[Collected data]
********

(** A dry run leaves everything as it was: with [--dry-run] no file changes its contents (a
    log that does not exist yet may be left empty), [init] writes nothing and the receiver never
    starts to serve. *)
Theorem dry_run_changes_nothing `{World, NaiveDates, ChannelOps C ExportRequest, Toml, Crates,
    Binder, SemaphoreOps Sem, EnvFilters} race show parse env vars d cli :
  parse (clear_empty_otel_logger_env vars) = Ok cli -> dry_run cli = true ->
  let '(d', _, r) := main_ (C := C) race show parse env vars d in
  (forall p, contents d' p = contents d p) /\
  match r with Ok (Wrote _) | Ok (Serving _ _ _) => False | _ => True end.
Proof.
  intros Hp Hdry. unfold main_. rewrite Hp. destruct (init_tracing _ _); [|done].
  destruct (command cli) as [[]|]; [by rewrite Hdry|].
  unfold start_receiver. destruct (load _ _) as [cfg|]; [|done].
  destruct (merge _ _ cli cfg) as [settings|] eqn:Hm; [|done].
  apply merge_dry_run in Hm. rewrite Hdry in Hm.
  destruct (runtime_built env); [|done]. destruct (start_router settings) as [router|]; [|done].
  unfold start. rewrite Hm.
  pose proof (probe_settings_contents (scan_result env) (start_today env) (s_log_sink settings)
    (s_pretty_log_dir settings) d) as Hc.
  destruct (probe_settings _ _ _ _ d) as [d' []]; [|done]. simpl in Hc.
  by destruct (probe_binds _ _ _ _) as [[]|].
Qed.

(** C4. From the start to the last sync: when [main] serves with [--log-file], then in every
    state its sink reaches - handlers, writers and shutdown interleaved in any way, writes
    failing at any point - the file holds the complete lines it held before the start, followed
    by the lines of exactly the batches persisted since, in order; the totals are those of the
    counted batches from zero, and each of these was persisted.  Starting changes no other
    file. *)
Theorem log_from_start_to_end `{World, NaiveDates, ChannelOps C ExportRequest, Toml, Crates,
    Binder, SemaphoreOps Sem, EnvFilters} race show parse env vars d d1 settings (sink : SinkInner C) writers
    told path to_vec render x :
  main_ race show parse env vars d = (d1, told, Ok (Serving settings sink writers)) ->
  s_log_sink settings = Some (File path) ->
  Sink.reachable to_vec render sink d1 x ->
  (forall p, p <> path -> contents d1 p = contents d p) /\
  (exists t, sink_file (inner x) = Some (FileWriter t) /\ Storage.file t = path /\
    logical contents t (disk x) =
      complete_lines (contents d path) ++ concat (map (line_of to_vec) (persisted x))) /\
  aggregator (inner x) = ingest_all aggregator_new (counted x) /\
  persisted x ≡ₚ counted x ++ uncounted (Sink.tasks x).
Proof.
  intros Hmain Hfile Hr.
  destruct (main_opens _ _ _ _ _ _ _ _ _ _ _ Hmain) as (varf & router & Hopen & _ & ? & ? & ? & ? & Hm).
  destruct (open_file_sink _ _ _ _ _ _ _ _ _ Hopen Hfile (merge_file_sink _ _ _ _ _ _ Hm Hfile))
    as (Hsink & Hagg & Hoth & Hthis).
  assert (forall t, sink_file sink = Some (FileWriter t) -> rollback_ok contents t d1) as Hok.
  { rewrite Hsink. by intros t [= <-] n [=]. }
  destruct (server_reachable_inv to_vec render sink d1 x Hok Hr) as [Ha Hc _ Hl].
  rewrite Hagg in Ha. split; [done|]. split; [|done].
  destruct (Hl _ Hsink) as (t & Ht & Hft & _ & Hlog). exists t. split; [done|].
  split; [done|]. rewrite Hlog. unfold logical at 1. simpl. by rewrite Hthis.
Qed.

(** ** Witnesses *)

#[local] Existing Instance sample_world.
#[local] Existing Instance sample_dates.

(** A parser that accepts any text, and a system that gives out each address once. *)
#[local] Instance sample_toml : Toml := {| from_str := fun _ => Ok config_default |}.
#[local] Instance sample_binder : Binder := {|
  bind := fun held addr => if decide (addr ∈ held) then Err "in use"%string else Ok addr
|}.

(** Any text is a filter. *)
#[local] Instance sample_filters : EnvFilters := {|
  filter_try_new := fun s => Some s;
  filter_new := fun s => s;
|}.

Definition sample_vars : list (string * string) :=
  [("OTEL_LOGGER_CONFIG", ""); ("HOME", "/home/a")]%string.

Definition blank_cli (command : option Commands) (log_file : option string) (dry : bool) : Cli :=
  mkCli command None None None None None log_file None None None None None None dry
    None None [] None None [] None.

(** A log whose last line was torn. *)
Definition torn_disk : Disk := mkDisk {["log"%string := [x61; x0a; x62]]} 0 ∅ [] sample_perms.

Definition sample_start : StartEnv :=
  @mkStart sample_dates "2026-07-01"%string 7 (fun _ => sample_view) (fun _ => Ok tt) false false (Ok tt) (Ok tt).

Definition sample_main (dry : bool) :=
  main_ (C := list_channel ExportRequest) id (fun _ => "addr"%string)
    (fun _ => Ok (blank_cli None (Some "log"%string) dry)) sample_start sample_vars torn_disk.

********

WHAT IS REQUIRED:
Among the records above, extract exactly the lines from the line with "(forall p, contents d' p = contents d p) /\" to the line with "(forall p, p", both lines included, and leave out the rest.

ANSWER BOX:
  (forall p, contents d' p = contents d p) /\
  match r with Ok (Wrote _) | Ok (Serving _ _ _) => False | _ => True end.
Proof.
  intros Hp Hdry. unfold main_. rewrite Hp. destruct (init_tracing _ _); [|done].
  destruct (command cli) as [[]|]; [by rewrite Hdry|].
  unfold start_receiver. destruct (load _ _) as [cfg|]; [|done].
  destruct (merge _ _ cli cfg) as [settings|] eqn:Hm; [|done].
  apply merge_dry_run in Hm. rewrite Hdry in Hm.
  destruct (runtime_built env); [|done]. destruct (start_router settings) as [router|]; [|done].
  unfold start. rewrite Hm.
  pose proof (probe_settings_contents (scan_result env) (start_today env) (s_log_sink settings)
    (s_pretty_log_dir settings) d) as Hc.
  destruct (probe_settings _ _ _ _ d) as [d' []]; [|done]. simpl in Hc.
  by destruct (probe_binds _ _ _ _) as [[]|].
Qed.

(** C4. From the start to the last sync: when [main] serves with [--log-file], then in every
    state its sink reaches - handlers, writers and shutdown interleaved in any way, writes
    failing at any point - the file holds the complete lines it held before the start, followed
    by the lines of exactly the batches persisted since, in order; the totals are those of the
    counted batches from zero, and each of these was persisted.  Starting changes no other
    file. *)
Theorem log_from_start_to_end `{World, NaiveDates, ChannelOps C ExportRequest, Toml, Crates,
    Binder, SemaphoreOps Sem, EnvFilters} race show parse env vars d d1 settings (sink : SinkInner C) writers
    told path to_vec render x :
  main_ race show parse env vars d = (d1, told, Ok (Serving settings sink writers)) ->
  s_log_sink settings = Some (File path) ->
  Sink.reachable to_vec render sink d1 x ->
  (forall p, p <> path -> contents d1 p = contents d p) /\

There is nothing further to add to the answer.